• Aim of the task
The lines below starting at the line containing "(* ===== verification/ConnectionPool.v" and ending at the line containing "Definition Get (cp" are to be repeated exactly, with both ends kept and nothing else added.

Top of Excerpted records

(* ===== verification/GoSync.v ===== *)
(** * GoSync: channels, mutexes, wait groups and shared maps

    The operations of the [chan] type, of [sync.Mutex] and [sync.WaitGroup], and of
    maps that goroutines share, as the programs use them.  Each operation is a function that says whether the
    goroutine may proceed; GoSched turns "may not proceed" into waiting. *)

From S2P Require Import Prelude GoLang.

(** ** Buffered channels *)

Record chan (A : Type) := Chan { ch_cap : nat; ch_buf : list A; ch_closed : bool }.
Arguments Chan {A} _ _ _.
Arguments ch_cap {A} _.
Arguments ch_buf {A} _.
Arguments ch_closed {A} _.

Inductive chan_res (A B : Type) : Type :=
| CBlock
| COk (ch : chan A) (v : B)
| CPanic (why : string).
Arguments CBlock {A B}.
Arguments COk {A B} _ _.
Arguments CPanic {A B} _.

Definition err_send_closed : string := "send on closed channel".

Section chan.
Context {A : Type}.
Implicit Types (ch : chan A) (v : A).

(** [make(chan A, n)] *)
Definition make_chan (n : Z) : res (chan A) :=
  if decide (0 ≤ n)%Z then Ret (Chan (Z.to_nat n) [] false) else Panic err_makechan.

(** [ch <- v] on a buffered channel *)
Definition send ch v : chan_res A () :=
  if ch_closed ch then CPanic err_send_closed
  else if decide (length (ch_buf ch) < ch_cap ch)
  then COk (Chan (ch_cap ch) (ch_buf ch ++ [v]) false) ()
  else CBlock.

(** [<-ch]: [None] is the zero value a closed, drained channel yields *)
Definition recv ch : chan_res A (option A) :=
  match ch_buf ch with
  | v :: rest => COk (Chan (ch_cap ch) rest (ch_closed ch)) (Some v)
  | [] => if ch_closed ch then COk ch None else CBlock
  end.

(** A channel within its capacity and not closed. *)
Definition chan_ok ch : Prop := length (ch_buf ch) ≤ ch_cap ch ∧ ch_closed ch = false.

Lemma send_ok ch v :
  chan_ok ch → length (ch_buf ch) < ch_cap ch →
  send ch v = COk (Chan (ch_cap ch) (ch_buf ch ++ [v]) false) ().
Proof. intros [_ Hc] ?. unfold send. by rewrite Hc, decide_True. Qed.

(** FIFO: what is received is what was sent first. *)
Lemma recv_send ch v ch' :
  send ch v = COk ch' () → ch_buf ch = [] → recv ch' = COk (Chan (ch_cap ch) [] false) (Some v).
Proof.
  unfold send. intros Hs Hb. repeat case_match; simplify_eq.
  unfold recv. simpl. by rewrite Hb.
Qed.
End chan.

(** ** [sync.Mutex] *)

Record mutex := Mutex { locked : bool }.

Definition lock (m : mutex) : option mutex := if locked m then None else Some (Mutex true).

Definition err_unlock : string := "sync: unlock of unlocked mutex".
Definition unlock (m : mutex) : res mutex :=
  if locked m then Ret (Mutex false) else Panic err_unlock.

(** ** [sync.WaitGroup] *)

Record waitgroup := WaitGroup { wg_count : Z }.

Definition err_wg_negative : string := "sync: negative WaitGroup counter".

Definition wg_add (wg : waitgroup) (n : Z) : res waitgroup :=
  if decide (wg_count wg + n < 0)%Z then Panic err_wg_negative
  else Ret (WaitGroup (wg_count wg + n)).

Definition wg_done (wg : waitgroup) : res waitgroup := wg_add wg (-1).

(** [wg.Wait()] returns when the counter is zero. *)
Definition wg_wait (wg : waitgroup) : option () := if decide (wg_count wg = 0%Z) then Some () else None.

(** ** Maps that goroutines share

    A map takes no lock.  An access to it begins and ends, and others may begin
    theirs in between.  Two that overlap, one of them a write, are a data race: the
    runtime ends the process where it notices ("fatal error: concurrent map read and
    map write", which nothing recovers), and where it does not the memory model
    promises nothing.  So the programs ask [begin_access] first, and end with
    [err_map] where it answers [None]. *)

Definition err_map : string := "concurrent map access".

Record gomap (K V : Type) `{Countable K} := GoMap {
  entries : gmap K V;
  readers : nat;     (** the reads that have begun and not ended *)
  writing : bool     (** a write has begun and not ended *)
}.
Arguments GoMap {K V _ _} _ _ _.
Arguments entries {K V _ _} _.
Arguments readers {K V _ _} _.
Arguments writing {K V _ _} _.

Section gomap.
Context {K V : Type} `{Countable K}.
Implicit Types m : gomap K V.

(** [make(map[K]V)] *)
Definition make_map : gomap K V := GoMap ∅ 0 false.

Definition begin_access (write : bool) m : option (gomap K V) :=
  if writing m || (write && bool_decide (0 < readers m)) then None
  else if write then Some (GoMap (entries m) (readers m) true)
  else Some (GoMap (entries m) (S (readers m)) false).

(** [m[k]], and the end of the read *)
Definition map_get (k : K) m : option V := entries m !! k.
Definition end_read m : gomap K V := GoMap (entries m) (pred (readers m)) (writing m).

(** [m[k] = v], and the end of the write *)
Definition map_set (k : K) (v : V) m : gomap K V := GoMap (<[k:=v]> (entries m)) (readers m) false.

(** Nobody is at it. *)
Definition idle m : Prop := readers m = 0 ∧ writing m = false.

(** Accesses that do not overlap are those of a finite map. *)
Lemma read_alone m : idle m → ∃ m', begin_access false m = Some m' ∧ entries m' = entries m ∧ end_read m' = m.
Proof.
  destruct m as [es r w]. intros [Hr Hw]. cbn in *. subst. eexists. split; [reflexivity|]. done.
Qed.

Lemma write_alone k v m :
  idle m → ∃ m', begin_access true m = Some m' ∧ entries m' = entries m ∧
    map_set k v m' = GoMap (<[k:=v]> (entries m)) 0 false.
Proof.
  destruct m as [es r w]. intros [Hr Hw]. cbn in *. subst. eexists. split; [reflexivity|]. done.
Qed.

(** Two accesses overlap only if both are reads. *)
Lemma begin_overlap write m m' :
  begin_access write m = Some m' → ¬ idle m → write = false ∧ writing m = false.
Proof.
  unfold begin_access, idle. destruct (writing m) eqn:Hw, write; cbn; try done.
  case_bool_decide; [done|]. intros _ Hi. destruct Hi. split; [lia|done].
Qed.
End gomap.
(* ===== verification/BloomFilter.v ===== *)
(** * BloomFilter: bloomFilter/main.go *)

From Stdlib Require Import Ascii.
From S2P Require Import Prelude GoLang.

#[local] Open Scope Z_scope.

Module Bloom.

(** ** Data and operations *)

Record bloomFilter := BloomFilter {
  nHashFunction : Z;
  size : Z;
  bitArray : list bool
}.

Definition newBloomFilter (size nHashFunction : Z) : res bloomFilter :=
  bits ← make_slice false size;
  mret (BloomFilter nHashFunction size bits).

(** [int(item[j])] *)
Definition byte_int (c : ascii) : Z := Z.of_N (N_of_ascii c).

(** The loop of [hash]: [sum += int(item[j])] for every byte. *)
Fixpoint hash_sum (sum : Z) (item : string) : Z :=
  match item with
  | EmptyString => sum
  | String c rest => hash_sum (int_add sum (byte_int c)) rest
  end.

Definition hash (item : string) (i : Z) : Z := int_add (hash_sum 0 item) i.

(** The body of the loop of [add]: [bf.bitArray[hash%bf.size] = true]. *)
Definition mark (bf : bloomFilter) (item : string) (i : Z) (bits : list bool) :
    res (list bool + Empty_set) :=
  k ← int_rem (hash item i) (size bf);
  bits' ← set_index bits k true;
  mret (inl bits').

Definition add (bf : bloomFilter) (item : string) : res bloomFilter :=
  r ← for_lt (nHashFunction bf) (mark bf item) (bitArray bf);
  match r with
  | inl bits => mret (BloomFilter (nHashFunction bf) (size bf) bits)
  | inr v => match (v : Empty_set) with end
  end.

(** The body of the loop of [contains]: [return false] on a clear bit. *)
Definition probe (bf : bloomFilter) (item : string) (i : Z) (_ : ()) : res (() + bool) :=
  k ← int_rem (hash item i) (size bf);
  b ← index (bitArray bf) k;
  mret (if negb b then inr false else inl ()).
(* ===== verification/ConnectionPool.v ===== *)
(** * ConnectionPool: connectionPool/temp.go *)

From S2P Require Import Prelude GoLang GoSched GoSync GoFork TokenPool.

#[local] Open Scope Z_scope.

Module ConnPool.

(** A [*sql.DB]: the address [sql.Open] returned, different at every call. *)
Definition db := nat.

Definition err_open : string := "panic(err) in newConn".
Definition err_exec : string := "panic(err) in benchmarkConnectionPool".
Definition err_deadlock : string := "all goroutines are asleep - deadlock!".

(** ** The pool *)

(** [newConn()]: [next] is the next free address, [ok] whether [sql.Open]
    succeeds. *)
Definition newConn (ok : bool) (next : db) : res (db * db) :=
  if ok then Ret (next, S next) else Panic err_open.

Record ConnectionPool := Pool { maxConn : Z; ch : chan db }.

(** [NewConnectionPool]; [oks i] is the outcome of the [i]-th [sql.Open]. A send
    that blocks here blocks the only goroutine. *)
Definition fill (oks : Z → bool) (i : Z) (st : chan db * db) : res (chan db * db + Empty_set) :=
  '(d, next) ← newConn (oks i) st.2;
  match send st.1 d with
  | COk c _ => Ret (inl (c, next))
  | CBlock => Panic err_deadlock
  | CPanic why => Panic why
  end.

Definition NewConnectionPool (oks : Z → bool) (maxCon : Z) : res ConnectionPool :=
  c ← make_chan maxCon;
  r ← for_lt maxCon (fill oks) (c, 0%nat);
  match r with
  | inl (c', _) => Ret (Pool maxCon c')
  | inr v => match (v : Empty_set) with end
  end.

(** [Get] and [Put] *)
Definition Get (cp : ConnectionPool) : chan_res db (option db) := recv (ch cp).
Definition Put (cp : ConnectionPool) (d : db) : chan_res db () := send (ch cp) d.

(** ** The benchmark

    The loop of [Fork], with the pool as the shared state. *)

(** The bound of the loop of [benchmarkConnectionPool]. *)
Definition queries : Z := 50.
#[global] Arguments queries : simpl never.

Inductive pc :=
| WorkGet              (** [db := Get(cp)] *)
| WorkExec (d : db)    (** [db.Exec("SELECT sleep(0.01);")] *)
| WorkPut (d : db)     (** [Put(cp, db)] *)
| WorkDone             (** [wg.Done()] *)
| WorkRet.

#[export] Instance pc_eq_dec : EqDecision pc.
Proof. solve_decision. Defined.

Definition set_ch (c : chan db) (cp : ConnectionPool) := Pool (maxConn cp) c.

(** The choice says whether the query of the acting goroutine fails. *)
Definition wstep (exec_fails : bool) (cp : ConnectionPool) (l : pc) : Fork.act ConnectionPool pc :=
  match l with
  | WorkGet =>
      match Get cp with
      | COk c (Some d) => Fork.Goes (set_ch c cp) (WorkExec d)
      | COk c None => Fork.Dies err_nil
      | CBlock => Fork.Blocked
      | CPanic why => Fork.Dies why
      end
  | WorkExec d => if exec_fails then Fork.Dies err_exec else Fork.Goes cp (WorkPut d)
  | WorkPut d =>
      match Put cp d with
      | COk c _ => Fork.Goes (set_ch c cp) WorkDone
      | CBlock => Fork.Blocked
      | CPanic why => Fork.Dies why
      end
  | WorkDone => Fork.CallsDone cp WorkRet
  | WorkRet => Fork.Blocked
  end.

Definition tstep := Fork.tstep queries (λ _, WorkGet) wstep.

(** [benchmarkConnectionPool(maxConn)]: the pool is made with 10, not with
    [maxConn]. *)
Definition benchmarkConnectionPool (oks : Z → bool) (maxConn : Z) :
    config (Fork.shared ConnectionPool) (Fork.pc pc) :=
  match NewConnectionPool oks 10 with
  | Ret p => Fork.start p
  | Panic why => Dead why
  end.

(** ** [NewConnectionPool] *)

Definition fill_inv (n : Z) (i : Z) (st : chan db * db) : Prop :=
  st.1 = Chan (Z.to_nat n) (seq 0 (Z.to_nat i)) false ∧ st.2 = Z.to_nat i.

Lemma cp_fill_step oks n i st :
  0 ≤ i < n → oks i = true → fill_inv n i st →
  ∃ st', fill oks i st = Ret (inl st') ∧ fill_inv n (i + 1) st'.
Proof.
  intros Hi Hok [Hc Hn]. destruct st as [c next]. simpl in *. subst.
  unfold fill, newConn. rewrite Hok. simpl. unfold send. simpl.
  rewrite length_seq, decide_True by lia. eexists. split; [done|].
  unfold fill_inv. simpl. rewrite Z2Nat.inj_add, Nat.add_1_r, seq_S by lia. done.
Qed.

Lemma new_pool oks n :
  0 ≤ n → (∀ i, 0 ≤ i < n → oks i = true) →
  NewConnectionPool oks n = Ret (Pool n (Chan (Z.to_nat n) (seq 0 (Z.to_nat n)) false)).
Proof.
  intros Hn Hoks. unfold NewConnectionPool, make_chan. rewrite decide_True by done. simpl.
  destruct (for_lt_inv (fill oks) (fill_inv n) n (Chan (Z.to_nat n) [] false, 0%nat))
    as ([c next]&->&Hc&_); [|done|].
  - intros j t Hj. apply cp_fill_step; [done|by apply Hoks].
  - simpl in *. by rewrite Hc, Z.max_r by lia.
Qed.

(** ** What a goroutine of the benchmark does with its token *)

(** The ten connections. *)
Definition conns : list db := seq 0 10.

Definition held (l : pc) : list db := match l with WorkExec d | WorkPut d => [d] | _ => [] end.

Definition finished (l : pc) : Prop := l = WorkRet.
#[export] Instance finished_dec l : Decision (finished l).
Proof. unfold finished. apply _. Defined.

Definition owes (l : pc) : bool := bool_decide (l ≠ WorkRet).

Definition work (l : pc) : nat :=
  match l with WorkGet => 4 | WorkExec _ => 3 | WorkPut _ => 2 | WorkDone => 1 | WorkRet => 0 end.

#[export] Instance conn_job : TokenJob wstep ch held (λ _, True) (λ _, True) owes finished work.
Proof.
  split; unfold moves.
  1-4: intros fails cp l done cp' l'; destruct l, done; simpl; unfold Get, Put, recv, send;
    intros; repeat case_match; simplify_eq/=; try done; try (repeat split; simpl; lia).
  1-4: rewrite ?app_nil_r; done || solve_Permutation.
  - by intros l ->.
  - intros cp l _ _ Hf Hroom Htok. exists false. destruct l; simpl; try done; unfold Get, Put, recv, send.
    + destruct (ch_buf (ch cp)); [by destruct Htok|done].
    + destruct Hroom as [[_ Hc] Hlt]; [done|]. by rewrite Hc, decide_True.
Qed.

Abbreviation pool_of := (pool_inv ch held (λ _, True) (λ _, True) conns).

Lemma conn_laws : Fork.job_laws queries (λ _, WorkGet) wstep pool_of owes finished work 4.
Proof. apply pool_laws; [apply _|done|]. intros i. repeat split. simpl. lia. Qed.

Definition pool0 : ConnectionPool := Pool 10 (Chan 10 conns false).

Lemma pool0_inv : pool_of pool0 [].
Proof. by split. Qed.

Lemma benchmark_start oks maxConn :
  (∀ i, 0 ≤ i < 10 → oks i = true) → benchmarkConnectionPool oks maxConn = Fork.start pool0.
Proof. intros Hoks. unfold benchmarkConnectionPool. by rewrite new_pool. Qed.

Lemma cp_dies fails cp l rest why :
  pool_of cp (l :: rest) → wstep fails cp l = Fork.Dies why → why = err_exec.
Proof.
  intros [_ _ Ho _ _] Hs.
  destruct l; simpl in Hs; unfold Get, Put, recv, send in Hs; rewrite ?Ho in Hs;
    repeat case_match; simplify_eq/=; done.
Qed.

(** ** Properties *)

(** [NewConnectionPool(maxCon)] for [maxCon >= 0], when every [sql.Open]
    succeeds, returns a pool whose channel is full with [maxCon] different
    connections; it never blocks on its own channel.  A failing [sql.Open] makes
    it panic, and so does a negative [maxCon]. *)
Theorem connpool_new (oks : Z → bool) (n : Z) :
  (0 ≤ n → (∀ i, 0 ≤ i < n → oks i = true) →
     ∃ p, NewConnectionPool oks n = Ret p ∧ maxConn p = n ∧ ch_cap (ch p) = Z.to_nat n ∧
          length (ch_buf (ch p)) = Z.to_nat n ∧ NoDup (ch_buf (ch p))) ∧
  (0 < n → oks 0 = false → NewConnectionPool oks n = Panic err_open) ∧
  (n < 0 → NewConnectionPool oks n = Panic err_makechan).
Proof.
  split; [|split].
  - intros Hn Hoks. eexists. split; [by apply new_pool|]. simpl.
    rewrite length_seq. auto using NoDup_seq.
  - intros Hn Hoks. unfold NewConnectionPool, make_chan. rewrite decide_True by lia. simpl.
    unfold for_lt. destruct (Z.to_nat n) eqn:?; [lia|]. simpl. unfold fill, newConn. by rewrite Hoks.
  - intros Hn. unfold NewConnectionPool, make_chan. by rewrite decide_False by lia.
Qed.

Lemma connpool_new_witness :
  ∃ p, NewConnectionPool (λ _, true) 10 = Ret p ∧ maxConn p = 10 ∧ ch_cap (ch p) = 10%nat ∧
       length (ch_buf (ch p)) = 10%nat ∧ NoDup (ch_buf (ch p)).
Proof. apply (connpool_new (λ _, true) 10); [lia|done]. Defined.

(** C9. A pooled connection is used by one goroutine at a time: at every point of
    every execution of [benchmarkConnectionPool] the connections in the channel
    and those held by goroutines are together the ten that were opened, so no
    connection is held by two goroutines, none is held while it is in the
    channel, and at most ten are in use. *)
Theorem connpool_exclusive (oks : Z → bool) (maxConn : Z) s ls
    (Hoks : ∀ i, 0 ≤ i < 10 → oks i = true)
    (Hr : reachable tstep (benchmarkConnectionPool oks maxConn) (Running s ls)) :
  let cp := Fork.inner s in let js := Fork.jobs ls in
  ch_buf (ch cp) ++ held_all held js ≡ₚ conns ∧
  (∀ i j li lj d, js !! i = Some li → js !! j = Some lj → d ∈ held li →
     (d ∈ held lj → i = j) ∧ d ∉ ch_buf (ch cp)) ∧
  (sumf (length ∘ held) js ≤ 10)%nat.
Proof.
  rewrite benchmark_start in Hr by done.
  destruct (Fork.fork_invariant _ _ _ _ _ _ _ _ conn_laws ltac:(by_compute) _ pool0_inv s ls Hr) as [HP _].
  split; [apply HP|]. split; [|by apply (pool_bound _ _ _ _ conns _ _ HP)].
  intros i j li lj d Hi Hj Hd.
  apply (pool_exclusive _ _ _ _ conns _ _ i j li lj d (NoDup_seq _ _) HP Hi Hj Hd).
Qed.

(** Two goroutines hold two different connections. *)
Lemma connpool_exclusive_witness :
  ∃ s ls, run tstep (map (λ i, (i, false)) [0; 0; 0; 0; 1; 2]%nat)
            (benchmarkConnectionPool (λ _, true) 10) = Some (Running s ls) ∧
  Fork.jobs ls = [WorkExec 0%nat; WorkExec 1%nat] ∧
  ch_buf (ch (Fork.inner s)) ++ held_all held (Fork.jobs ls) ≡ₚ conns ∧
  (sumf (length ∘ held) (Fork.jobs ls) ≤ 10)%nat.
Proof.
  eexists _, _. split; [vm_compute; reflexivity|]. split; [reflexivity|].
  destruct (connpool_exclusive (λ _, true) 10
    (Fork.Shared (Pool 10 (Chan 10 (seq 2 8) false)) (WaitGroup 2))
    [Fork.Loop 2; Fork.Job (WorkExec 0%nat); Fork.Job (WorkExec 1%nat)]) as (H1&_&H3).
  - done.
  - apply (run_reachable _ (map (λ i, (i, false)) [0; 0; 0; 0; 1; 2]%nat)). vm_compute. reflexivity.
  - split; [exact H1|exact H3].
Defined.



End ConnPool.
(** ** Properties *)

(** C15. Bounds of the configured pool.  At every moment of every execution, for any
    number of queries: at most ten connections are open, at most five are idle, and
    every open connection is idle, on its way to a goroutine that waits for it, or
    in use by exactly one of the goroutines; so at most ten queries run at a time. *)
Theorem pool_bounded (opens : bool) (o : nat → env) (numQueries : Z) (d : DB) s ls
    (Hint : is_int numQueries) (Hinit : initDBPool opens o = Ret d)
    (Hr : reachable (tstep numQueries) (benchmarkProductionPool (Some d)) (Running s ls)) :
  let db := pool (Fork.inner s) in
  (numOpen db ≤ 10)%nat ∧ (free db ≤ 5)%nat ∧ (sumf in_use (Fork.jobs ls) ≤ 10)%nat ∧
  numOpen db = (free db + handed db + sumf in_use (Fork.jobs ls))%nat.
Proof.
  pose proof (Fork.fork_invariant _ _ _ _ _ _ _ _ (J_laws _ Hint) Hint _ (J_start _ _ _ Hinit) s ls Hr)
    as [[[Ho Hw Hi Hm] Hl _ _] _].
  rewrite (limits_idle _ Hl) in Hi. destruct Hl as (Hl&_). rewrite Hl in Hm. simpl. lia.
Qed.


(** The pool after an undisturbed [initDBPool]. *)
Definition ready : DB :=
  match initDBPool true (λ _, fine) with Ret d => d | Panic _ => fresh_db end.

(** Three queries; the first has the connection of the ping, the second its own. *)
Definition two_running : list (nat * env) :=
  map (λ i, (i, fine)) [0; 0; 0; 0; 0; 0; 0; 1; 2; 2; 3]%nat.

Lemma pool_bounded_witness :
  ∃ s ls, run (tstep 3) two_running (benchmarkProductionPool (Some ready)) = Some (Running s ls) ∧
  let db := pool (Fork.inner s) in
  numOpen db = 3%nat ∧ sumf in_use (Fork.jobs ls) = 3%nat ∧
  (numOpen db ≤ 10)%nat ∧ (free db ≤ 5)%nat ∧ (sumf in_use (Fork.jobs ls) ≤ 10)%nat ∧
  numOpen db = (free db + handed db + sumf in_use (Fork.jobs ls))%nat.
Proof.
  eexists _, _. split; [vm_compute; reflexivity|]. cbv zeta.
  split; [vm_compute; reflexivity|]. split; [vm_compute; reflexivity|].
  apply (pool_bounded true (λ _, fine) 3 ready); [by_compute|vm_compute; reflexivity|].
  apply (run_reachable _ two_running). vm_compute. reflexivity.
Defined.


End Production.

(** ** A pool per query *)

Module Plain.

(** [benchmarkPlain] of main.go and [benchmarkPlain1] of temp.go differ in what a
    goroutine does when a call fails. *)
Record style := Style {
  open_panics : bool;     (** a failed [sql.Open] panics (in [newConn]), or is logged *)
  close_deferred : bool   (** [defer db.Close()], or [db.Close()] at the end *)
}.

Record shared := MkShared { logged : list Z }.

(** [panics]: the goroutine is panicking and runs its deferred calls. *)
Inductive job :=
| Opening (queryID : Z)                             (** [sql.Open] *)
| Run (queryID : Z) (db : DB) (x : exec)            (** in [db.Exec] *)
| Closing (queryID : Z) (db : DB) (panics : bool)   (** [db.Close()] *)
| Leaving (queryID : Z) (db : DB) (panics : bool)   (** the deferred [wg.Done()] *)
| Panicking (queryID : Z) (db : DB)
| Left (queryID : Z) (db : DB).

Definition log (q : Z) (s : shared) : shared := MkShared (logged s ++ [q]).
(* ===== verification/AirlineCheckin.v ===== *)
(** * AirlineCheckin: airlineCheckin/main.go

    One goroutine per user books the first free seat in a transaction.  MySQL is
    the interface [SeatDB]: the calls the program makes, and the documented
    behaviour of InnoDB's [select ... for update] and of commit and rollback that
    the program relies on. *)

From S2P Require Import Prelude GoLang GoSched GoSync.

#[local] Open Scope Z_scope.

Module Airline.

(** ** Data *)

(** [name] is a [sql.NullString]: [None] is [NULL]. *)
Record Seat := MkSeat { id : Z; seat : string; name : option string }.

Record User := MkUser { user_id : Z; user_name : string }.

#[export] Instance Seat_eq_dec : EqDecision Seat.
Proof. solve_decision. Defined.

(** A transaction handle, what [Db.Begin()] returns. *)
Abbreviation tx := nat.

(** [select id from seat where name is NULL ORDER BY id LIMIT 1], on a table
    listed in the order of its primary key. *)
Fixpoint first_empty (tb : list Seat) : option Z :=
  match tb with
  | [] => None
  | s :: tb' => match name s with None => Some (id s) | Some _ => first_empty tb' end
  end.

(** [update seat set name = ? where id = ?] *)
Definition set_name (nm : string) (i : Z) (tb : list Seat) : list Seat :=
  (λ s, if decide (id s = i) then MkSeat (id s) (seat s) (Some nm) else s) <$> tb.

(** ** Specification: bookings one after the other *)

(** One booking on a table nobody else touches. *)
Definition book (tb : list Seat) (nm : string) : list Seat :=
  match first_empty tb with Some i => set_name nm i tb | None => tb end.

Bottom of Excerpted records

• Exercise solution
(* ===== verification/ConnectionPool.v ===== *)
(** * ConnectionPool: connectionPool/temp.go *)

From S2P Require Import Prelude GoLang GoSched GoSync GoFork TokenPool.

#[local] Open Scope Z_scope.

Module ConnPool.

(** A [*sql.DB]: the address [sql.Open] returned, different at every call. *)
Definition db := nat.

Definition err_open : string := "panic(err) in newConn".
Definition err_exec : string := "panic(err) in benchmarkConnectionPool".
Definition err_deadlock : string := "all goroutines are asleep - deadlock!".

(** ** The pool *)

(** [newConn()]: [next] is the next free address, [ok] whether [sql.Open]
    succeeds. *)
Definition newConn (ok : bool) (next : db) : res (db * db) :=
  if ok then Ret (next, S next) else Panic err_open.

Record ConnectionPool := Pool { maxConn : Z; ch : chan db }.

(** [NewConnectionPool]; [oks i] is the outcome of the [i]-th [sql.Open]. A send
    that blocks here blocks the only goroutine. *)
Definition fill (oks : Z → bool) (i : Z) (st : chan db * db) : res (chan db * db + Empty_set) :=
  '(d, next) ← newConn (oks i) st.2;
  match send st.1 d with
  | COk c _ => Ret (inl (c, next))
  | CBlock => Panic err_deadlock
  | CPanic why => Panic why
  end.

Definition NewConnectionPool (oks : Z → bool) (maxCon : Z) : res ConnectionPool :=
  c ← make_chan maxCon;
  r ← for_lt maxCon (fill oks) (c, 0%nat);
  match r with
  | inl (c', _) => Ret (Pool maxCon c')
  | inr v => match (v : Empty_set) with end
  end.

(** [Get] and [Put] *)
Definition Get (cp : ConnectionPool) : chan_res db (option db) := recv (ch cp).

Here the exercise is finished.